== Listed entries ==
(* ===== verification/WordTheory.v ===== *)
(** * The word finite map is a finite map

    A well-formed map is a balanced tree sorted by key.  Insertion, deletion
    and lookup return on it and act on the sorted list of bindings as the
    abstract operations do; the iterator goes through that list. *)

From S2P Require Import Prelude OSet OSetTheory WordFM.

(** A loop over a list whose body may fail. *)
Fixpoint ofold {A S : Type} (f : A -> S -> outcome S) (xs : list A) (s : S) : outcome S :=
  match xs with [] => Ok s | x :: xs => let* s := f x s in ofold f xs s end.

Lemma ofold_app {A S} (f : A -> S -> outcome S) xs ys s :
  ofold f (xs ++ ys) s = let* s := ofold f xs s in ofold f ys s.
Proof. revert s. induction xs as [|x xs IH]; intros s; [done|]. cbn. destruct (f x s); [apply IH|done]. Qed.

Lemma ofold_ext {A S} (f g : A -> S -> outcome S) xs s :
  (forall x s, f x s = g x s) -> ofold f xs s = ofold g xs s.
Proof. intros Hfg. revert s. induction xs as [|x xs IH]; intros s; [done|]. cbn. rewrite Hfg. destruct (g x s); [apply IH|done]. Qed.

(** ** The balancing code agrees with that of m_oset.c on balanced trees *)

Section Balance.
Context {E : Type} {EqE : EqDecision E}.
Implicit Types t l r : tree E.

Lemma switch_balance_ok b : -1 <= b <= 1 -> switch_balance b = Ok tt.
Proof. intros Hb. apply assert_that_true, andb_true_iff. split; apply Z.leb_le; lia. Qed.

Lemma avl_nasty_wrk_eq t b : balance_of t = Ok b -> -1 <= b <= 1 -> avl_nasty_wrk t = avl_nasty t.
Proof.
  intros Ht Hb. unfold avl_nasty_wrk, avl_nasty. rewrite Ht. cbn [obind]. rewrite switch_balance_ok by done.
  assert (b = -1 \/ b = 0 \/ b = 1) as [-> | [-> | ->]] by lia; cbn [Z.eqb Pos.eqb obind]; by rewrite bind_assoc.
Qed.

Lemma avl_balance l e b r : avl (Node l e b r) -> -1 <= b <= 1.
Proof. by intros (_ & _ & _ & ?). Qed.

(** The double rotations hand [avl_nasty] a node of the tree. *)
Lemma nasty_left_right l e b r : avl l ->
  (let* t := swl_left (Node l e b r) in let* t := avl_swr t in avl_nasty_wrk t)
  = (let* t := swl_left (Node l e b r) in let* t := avl_swr t in avl_nasty t).
Proof.
  intros Hl. destruct l as [|ll el bl [|x m bm y]]; [done|done|]. cbn [swl_left avl_swl avl_swr obind].
  apply (avl_nasty_wrk_eq _ bm); [done|]. destruct Hl as (_ & Hm & _). by apply avl_balance in Hm.
Qed.

Lemma nasty_right_left l e b r : avl r ->
  (let* t := swr_right (Node l e b r) in let* t := avl_swl t in avl_nasty_wrk t)
  = (let* t := swr_right (Node l e b r) in let* t := avl_swl t in avl_nasty t).
Proof.
  intros Hr. destruct r as [|[|x m bm y] er br rr]; [done|done|]. cbn [swr_right avl_swr avl_swl obind].
  apply (avl_nasty_wrk_eq _ bm); [done|]. destruct Hr as (Hm & _). by apply avl_balance in Hm.
Qed.

Lemma three_steps {A B C D} (m : outcome A) (f : A -> outcome B) (g : B -> outcome C) (h : C -> outcome D) :
  (let* a := m in let* b := f a in let* c := g b in h c)
  = (let* c := (let* a := m in let* b := f a in g b) in h c).
Proof. destruct m as [a|]; [|done]. cbn. by destruct (f a). Qed.

Lemma wrk_grown_left_eq b l e b' r : avl l -> -1 <= b <= 1 ->
  wrk_grown_left b (Node l e b' r) = grown_left b (Node l e b' r).
Proof.
  intros Hl Hb. unfold wrk_grown_left, grown_left. rewrite switch_balance_ok by done. cbn [obind].
  by rewrite !(three_steps (swl_left _)), nasty_left_right.
Qed.

Lemma wrk_grown_right_eq b l e b' r : avl r -> -1 <= b <= 1 ->
  wrk_grown_right b (Node l e b' r) = grown_right b (Node l e b' r).
Proof.
  intros Hr Hb. unfold wrk_grown_right, grown_right. rewrite switch_balance_ok by done. cbn [obind].
  by rewrite !(three_steps (swr_right _)), nasty_right_left.
Qed.

Lemma balance_checked (m : outcome Z) {A} (k : Z -> outcome A) :
  (forall b, m = Ok b -> -1 <= b <= 1) ->
  (let* b := m in let* _ := switch_balance b in k b) = let* b := m in k b.
Proof. intros Hm. destruct m as [b|]; [|done]. cbn. by rewrite switch_balance_ok by (by apply Hm). Qed.

Lemma wrk_shrunk_left_eq b l e b' r : avl r -> -1 <= b <= 1 ->
  wrk_shrunk_left b (Node l e b' r) = shrunk_left b (Node l e b' r).
Proof.
  intros Hr Hb. unfold wrk_shrunk_left, shrunk_left. rewrite switch_balance_ok by done. cbn [obind].
  rewrite balance_checked.
  - by rewrite !(three_steps (swr_right _)), nasty_right_left.
  - cbn. destruct r as [|rl er br rr]; [done|]. intros ? [= <-]. by apply avl_balance in Hr.
Qed.

Lemma wrk_shrunk_right_eq b l e b' r : avl l -> -1 <= b <= 1 ->
  wrk_shrunk_right b (Node l e b' r) = shrunk_right b (Node l e b' r).
Proof.
  intros Hl Hb. unfold wrk_shrunk_right, shrunk_right. rewrite switch_balance_ok by done. cbn [obind].
  rewrite balance_checked.
  - by rewrite !(three_steps (swl_left _)), nasty_left_right.
  - cbn. destruct l as [|ll el bl lr]; [done|]. intros ? [= <-]. by apply avl_balance in Hl.
Qed.

End Balance.

(** ** The abstract map *)

Section Spec.
Context {K V : Type} {KC : WordCmp K} {KO : WordOrder K} {EqK : EqDecision K} {EqV : EqDecision V}.
Implicit Types (t l r : tree (K * V)) (xs : list (K * V)) (fm : WordFM K V) (k : K) (v : V).

#[export] Instance fm_order : KeyOrder K (K * V).
Proof.
  apply (Build_KeyOrder K (K * V) fm_cmp (fun x y => - kCmp y x)).
  - done.
  - intros x y. pose proof (kCmp_antisym x y). destruct (kCmp x y), (kCmp y x); cbn in *; lia.
  - intros x y z Hx Hy. pose proof (kCmp_antisym x y). pose proof (kCmp_antisym y z).
    pose proof (kCmp_antisym x z).
    assert (kCmp x z < 0); [apply (kCmp_trans x y z)|];
      destruct (kCmp x y), (kCmp y x), (kCmp y z), (kCmp z y), (kCmp x z), (kCmp z x); cbn in *; lia.
  - intros x y z Hx Hy. pose proof (kCmp_antisym x y). pose proof (kCmp_antisym y z).
    pose proof (kCmp_antisym x z).
    assert (kCmp x z < 0); [apply (kCmp_eq_lt x y z)|];
      destruct (kCmp x y), (kCmp y x), (kCmp y z), (kCmp z y), (kCmp x z), (kCmp z x); cbn in *; lia.
Defined.
(* ===== verification/Merge.v ===== *)
(** * Merging of output files: cachegrind/cg_merge.c

    A program of its own, on the C library of the host: [strcmp], [strncmp] and
    [isspace] are those of LibcBase.v (the locale is "C"), and a [Word] has 64
    bits.  A file is the string of its characters.  [parseError], [barf],
    [mallocFail] and [usage] end the process with exit code 1; their messages
    are left out, and allocation succeeds.  The [int] counters of characters,
    events and numbers in a line are unbounded: they would overflow for lines
    of 2 GB only.  Profiles and counts are values: the
    code copies them where two profiles would share them. *)

From S2P Require Import Prelude LibcBase Printf OSet WordFM.

(** ** The C library *)

Definition streqn (s1 s2 : string) (n : nat) : bool := VG_strncmp s1 s2 n =? 0.
Definition streq (s1 s2 : string) : bool := VG_strcmp s1 s2 =? 0.

Definition isalpha (c : Z) : bool := ((65 <=? c) && (c <=? 90)) || ((97 <=? c) && (c <=? 122)).

(** ["%ld"] and ["%lld"], which print a [ULong] as signed. *)
Definition fmt_lld (z : Z) : string :=
  String.string_of_list_ascii
    ((if s64 z <? 0 then [char_of 45] else []) ++ dec_string (Z.abs (s64 z))).

(** The characters before the first NUL. *)
Fixpoint c_string (s : string) : string :=
  match s with
  | EmptyString => EmptyString
  | String c s' => if code c =? 0 then EmptyString else String c (c_string s')
  end.

(** [s + n], inside the string. *)
Fixpoint skip_chars (n : nat) (s : string) : string :=
  match n with O => s | S n => skip_chars n (tl0 s) end.

(** ** Reading lines *)

(** [parseError] and the like. *)
Definition parseError {A} : outcome A := Err (Exited 1).

(** The characters up to a newline or the end, and those after. *)
Fixpoint read_chars (fp : string) : string * string :=
  match fp with
  | EmptyString => (EmptyString, EmptyString)
  | String ch fp' =>
      if code ch =? 10 then (EmptyString, fp')
      else let '(line, rest) := read_chars fp' in (String ch line, rest)
  end.

(** [None] at the end of the file. *)
Definition readline (fp : string) : option string * string :=
  match fp with
  | EmptyString => (None, EmptyString)
  | String _ _ => let '(line, rest) := read_chars fp in (Some (c_string line), rest)
  end.

(** ** Data *)

Record FileFn := mk_FileFn { fi_name : string; fn_name : string }.

#[export] Instance FileFn_eq_dec : EqDecision FileFn.
Proof. solve_decision. Defined.

(** The vector [counts]; [n_counts] is its length. *)
Abbreviation Counts := (list Z).
Definition n_counts (c : Counts) : Z := Z.of_nat (length c).
Definition new_Counts_Zeroed (n : Z) : Counts := replicate (Z.to_nat n) 0.

Definition cmp_FileFn (ff1 ff2 : FileFn) : Z :=
  let r := VG_strcmp (fi_name ff1) (fi_name ff2) in
  if r =? 0 then VG_strcmp (fn_name ff1) (fn_name ff2) else r.
#[export] Instance FileFn_cmp : WordCmp FileFn := cmp_FileFn.

Abbreviation InnerMap := (WordFM Z Counts).

(** [summary_line] is [NULL] but while a file is parsed. *)
Record CacheProfFile := mk_CacheProfFile {
  desc_lines : list string;
  cmd_line : string;
  merge_events_line : string;
  n_events : Z;
  outerMap : WordFM FileFn InnerMap;
  summary : Counts
}.

#[export] Instance CacheProfFile_eta : RecordEta CacheProfFile := fun p =>
  mk_CacheProfFile (desc_lines p) (cmd_line p) (merge_events_line p) (n_events p) (outerMap p) (summary p).

(** ** Writing a profile *)

Definition showCounts (f : string) (c : Counts) : string :=
  foldl (fun f n => (f +:+ fmt_lld n +:+ " ")%string) f c.

(** [f] is what has been written. *)
Definition show_CacheProfFile (f : string) (cpf : CacheProfFile) : outcome string :=
  let f := foldl (fun f d => (f +:+ d +:+ newline)%string) f (desc_lines cpf) in
  let f := (f +:+ cmd_line cpf +:+ newline)%string in
  let f := (f +:+ merge_events_line cpf +:+ newline)%string in
  let* f := iterateFM (outerMap cpf) (fun topKey topVal f =>
    let f := (f +:+ "fl=" +:+ fi_name topKey +:+ newline +:+ "fn=" +:+ fn_name topKey +:+ newline)%string in
    iterateFM topVal (fun subKey subVal f =>
      Ok (showCounts (f +:+ fmt_lld subKey +:+ "   ") subVal +:+ newline)%string) f) f in
  let f := (f +:+ "summary:")%string in
  let f := foldl (fun f n => (f +:+ " " +:+ fmt_lld n)%string) f (summary cpf) in
  Ok (f +:+ newline)%string.

(** ** Parsing numbers *)

(** [while (isdigit( *ptr)) { u64 = (u64 * 10) + (ULong)( *ptr - '0'); ptr++; }]. *)
Fixpoint ulong_digits (ptr : string) (n : Z) : Z * string :=
  match ptr with
  | String c ptr' =>
      if VG_isdigit (code c) then ulong_digits ptr' (u64 (u64 (n * 10) + (code c - 48))) else (n, ptr)
  | EmptyString => (n, ptr)
  end.

Definition parse_ULong (ptr : string) : option Z * string :=
  let ptr := skip_spaces ptr in
  if negb (VG_isdigit (hd0 ptr)) then (None, ptr)
  else let '(n, ptr) := ulong_digits ptr 0 in (Some n, ptr).

Fixpoint split_loop (fuel : nat) (str : string) (tmpC : list Z) : outcome (list Z * string) :=
  match fuel with
  | O => Err OutOfFuel
  | S fuel =>
      match parse_ULong str with
      | (None, str) => Ok (tmpC, str)
      | (Some n, str) => split_loop fuel str (tmpC ++ [n])
      end
  end.

(** The line number, when there is one, and the counts; a round takes at least
    a character. *)
Definition splitUpCountsLine (with_lnno : bool) (str : string) : outcome (Z * Counts) :=
  let* (tmpC, str) := split_loop (S (String.length str)) str [] in
  if negb (hd0 str =? 0) then parseError
  else if (length tmpC <? if with_lnno then 2 else 1)%nat then parseError
  else
    match with_lnno, tmpC with
    | true, lnno :: counts => Ok (lnno, counts)
    | _, counts => Ok (0, counts)
    end.

(** ** Tables of counts *)

Definition addCounts (counts1 counts2 : Counts) : outcome Counts :=
  if negb (n_counts counts1 =? n_counts counts2) then parseError
  else Ok (zip_with (fun x y => u64 (x + y)) counts1 counts2).

(** Whether the new counts were added to old ones. *)
Definition addCountsToMap (counts_map : InnerMap) (lnno : Z) (newCounts : Counts) : outcome (bool * InnerMap) :=
  match lookupFM counts_map lnno with
  | Some oldCounts =>
      let* c := addCounts oldCounts newCounts in Ok (true, pokeFM counts_map lnno c)
  | None => let* m := addToFM counts_map lnno newCounts in Ok (false, m)
  end.

Definition handle_counts (cpf : CacheProfFile) (fi fn newCountsStr : string) : outcome CacheProfFile :=
  let* (lnno, newCounts) := splitUpCountsLine true newCountsStr in
  if negb (n_counts newCounts =? n_events cpf) then parseError
  else
    let topKey := mk_FileFn fi fn in
    let* outer :=
      match lookupFM (outerMap cpf) topKey with
      | Some countsMap =>
          let* (_, countsMap) := addCountsToMap countsMap lnno newCounts in
          Ok (pokeFM (outerMap cpf) topKey countsMap)
      | None =>
          let* outer := addToFM (outerMap cpf) topKey newFM in
          let* (_, countsMap) := addCountsToMap newFM lnno newCounts in
          Ok (pokeFM outer topKey countsMap)
      end in
    let* total := addCounts (summary cpf) newCounts in
    Ok (cpf <| outerMap := outer |> <| summary := total |>).

(** ** Parsing a file *)

(** The loop that reads the "desc:" lines: these, the line after them ([None]
    at the end of the file) and the rest. *)
Fixpoint read_desc (fuel : nat) (fp : string) (descs : list string)
  : outcome (list string * option string * string) :=
  match fuel with
  | O => Err OutOfFuel
  | S fuel =>
      match readline fp with
      | (None, fp) => Ok (descs, None, fp)
      | (Some line, fp) =>
          if negb (streqn line "desc: " 6) then Ok (descs, Some line, fp)
          else read_desc fuel fp (descs ++ [line])
      end
  end.

(** The number of places where a letter follows a blank. *)
Fixpoint count_events (p : string) : Z :=
  match p with
  | EmptyString => 0
  | String c p' => (if (code c =? 32) && isalpha (hd0 p') then 1 else 0) + count_events p'
  end.

(** What the loop over the count lines carries. *)
Record parser := mk_parser { p_cpf : CacheProfFile; curr_fl : string; curr_fn : string }.

(** The body of that loop; [None] when it breaks. *)
Definition parse_line (line : string) (p : parser) : outcome (option parser) :=
  if VG_isdigit (hd0 line) then
    let* cpf := handle_counts (p_cpf p) (curr_fl p) (curr_fn p) line in
    Ok (Some (mk_parser cpf (curr_fl p) (curr_fn p)))
  else if streqn line "fn=" 3 then Ok (Some (mk_parser (p_cpf p) (curr_fl p) (skip_chars 3 line)))
  else if streqn line "fl=" 3 then Ok (Some (mk_parser (p_cpf p) (skip_chars 3 line) (curr_fn p)))
  else if streqn line "summary: " 9 then Ok None
  else parseError.

(** The summary line, the rest of the file and the profile. *)
Fixpoint parse_lines (fuel : nat) (fp : string) (p : parser) : outcome (string * string * CacheProfFile) :=
  match fuel with
  | O => Err OutOfFuel
  | S fuel =>
      match readline fp with
      | (None, _) => parseError
      | (Some line, fp) =>
          let* p' := parse_line line p in
          match p' with
          | Some p' => parse_lines fuel fp p'
          | None => Ok (line, fp, p_cpf p)
          end
      end
  end.

(** A line takes at least a character of the file. *)
Definition parse_CacheProfFile (fp : string) : outcome CacheProfFile :=
  let fuel := S (String.length fp) in
  let* (descs, line, fp) := read_desc fuel fp [] in
  if (length descs =? 0)%nat then parseError
  else
    (* streqn(NULL, "cmd: ", 5) when the file ends here *)
    match line with
    | None => Err Undefined
    | Some cmd =>
        if negb (streqn cmd "cmd: " 5) then parseError
        else
          match readline fp with
          | (None, _) => parseError
          | (Some events, fp) =>
              if negb (streqn events "events: " 8) then parseError
              else
                let* _ := assert_that (char_at events 6 =? 58) in
                let n := count_events (skip_chars 6 events) in
                let cpf := mk_CacheProfFile descs cmd events n newFM (new_Counts_Zeroed n) in
                let* (summary_line, fp, cpf) := parse_lines fuel fp (mk_parser cpf "???" "???") in
                if negb (streqn summary_line "summary: " 9) then parseError
                else
                  match readline fp with
                  | (Some _, _) => parseError
                  | (None, _) =>
                      let* (_, summaryRead) := splitUpCountsLine false (skip_chars 8 summary_line) in
                      if negb (n_counts summaryRead =? n_events cpf) then parseError
                      else if negb (bool_decide (summaryRead = summary cpf)) then parseError
                      else Ok cpf
                  end
          end
    end.

(** ** Merging *)

Definition dopy_FileFn (ff : FileFn) : FileFn := mk_FileFn (fi_name ff) (fn_name ff).
Definition dopy_InnerMap (m : InnerMap) : outcome InnerMap := dopyFM m id id.

(** The inner loop: the counts of [src] into the map of [dst]. *)
Definition merge_inner (soVal doVal : InnerMap) : outcome InnerMap :=
  iterateFM soVal (fun siKey siVal doVal =>
    match lookupFM doVal siKey with
    | None => addToFM doVal siKey siVal
    | Some diVal => let* c := addCounts diVal siVal in Ok (pokeFM doVal siKey c)
    end) doVal.

Definition merge_CacheProfInfo (dst src : CacheProfFile) : outcome CacheProfFile :=
  if negb (streq (merge_events_line dst) (merge_events_line src)) then parseError
  else
    let* outer := iterateFM (outerMap src) (fun soKey soVal outer =>
      match lookupFM outer soKey with
      | None => let* c := dopy_InnerMap soVal in addToFM outer (dopy_FileFn soKey) c
      | Some doVal => let* m := merge_inner soVal doVal in Ok (pokeFM outer soKey m)
      end) (outerMap dst) in
    let* total := addCounts (summary dst) (summary src) in
    Ok (dst <| outerMap := outer |> <| summary := total |>).

(** ** The program *)

(** "Scan args, looking for '-o outfilename'": its position and the name. *)
Fixpoint find_outfile (args : list string) (i : nat) : outcome (nat * option string) :=
  match args with
  | [] => Ok (O, None)
  | a :: args =>
      if streq a "-o" then
        match args with name :: _ => Ok (i, Some name) | [] => parseError end
      else find_outfile args (S i)
  end.

(** The files, from the [i]-th argument on; [fopen] reads a file. *)
Fixpoint merge_files (fopen : string -> option string) (outfileix : nat) (args : list string) (i : nat)
    (cpf : option CacheProfFile) : outcome (option CacheProfFile) :=
  match args with
  | [] => Ok cpf
  | a :: args =>
      if (i =? outfileix)%nat then
        match args with
        | [] => Ok cpf
        | _ :: args => merge_files fopen outfileix args (S (S i)) cpf
        end
      else
        match fopen a with
        | None => parseError
        | Some fp =>
            let* cpfTmp := parse_CacheProfFile fp in
            let* cpf :=
              match cpf with
              | None => Ok cpfTmp
              | Some cpf => merge_CacheProfInfo cpf cpfTmp
              end in
            merge_files fopen outfileix args (S i) (Some cpf)
        end
  end.

(** The arguments after the name of the program; the result is the text written
    and the file it is written to ([None] is the standard output). *)
Definition main (fopen : string -> option string) (can_write : string -> bool) (args : list string)
  : outcome (option (option string * string)) :=
  if (length args =? 0)%nat then parseError
  else if existsb (fun a => streq a "-h" || streq a "--help") args then parseError
  else
    let* (outfileix, outfilename) := find_outfile args 1 in
    let* cpf := merge_files fopen outfileix args 1 None in
    match cpf with
    | None => Ok None
    | Some cpf =>
        if match outfilename with Some name => negb (can_write name) | None => false end then parseError
        else let* text := show_CacheProfFile EmptyString cpf in Ok (Some (outfilename, text))
    end.

(** ** Examples *)

Fixpoint unlines (ls : list string) : string :=
  match ls with [] => EmptyString | l :: ls => (l +:+ newline +:+ unlines ls)%string end.

Definition small_file : string :=
  unlines ["desc: I1"; "cmd: prog"; "events: Ir Dr"; "fl=b.c"; "fn=g"; "7 1 2"; "fl=a.c"; "fn=f";
           "12 4 0"; "3 1 1"; "fl=b.c"; "fn=g"; "7 10 20"; "summary: 16 23"].

(** Merging a file with itself doubles the counts; the lines are sorted. *)
Example merged_twice :
  main (fun _ => Some small_file) (fun _ => true) ["x"; "-o"; "out"; "y"]
  = Ok (Some (Some "out"%string,
      unlines ["desc: I1"; "cmd: prog"; "events: Ir Dr"; "fl=a.c"; "fn=f"; "3   2 2 "; "12   8 0 ";
               "fl=b.c"; "fn=g"; "7   22 44 "; "summary: 32 46"])).
Proof. vm_compute. reflexivity. Qed.

(** A file that ends after its "desc:" lines is compared with as a [NULL]. *)
Example desc_lines_only : parse_CacheProfFile (unlines ["desc: I1"]) = Err Undefined.
Proof. vm_compute. reflexivity. Qed.

(** A count from 2^63 on is printed as a negative number, which is an error
    when the result is parsed. *)
Example large_count_negative :
  let file := unlines ["desc: I1"; "cmd: prog"; "events: Ir"; "1 9223372036854775808"; "summary: 9223372036854775808"] in
  match main (fun _ => Some file) (fun _ => true) ["x"]%string with
  | Ok (Some (_, text)) =>
      text = unlines ["desc: I1"; "cmd: prog"; "events: Ir"; "fl=???"; "fn=???"; "1   -9223372036854775808 ";
                      "summary: -9223372036854775808"]
      /\ parse_CacheProfFile text = Err (Exited 1)
  | _ => False
  end.
Proof. vm_compute. split; reflexivity. Qed.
===
Your goal —
Going back to the entries above, set down exactly the lines that begin at the one with "Definition addCountsToMap (counts_map" and end at the one with "(** ** Parsing a file *)", both included, and nothing else.

Solution to this problem —
Definition addCountsToMap (counts_map : InnerMap) (lnno : Z) (newCounts : Counts) : outcome (bool * InnerMap) :=
  match lookupFM counts_map lnno with
  | Some oldCounts =>
      let* c := addCounts oldCounts newCounts in Ok (true, pokeFM counts_map lnno c)
  | None => let* m := addToFM counts_map lnno newCounts in Ok (false, m)
  end.

Definition handle_counts (cpf : CacheProfFile) (fi fn newCountsStr : string) : outcome CacheProfFile :=
  let* (lnno, newCounts) := splitUpCountsLine true newCountsStr in
  if negb (n_counts newCounts =? n_events cpf) then parseError
  else
    let topKey := mk_FileFn fi fn in
    let* outer :=
      match lookupFM (outerMap cpf) topKey with
      | Some countsMap =>
          let* (_, countsMap) := addCountsToMap countsMap lnno newCounts in
          Ok (pokeFM (outerMap cpf) topKey countsMap)
      | None =>
          let* outer := addToFM (outerMap cpf) topKey newFM in
          let* (_, countsMap) := addCountsToMap newFM lnno newCounts in
          Ok (pokeFM outer topKey countsMap)
      end in
    let* total := addCounts (summary cpf) newCounts in
    Ok (cpf <| outerMap := outer |> <| summary := total |>).

(** ** Parsing a file *)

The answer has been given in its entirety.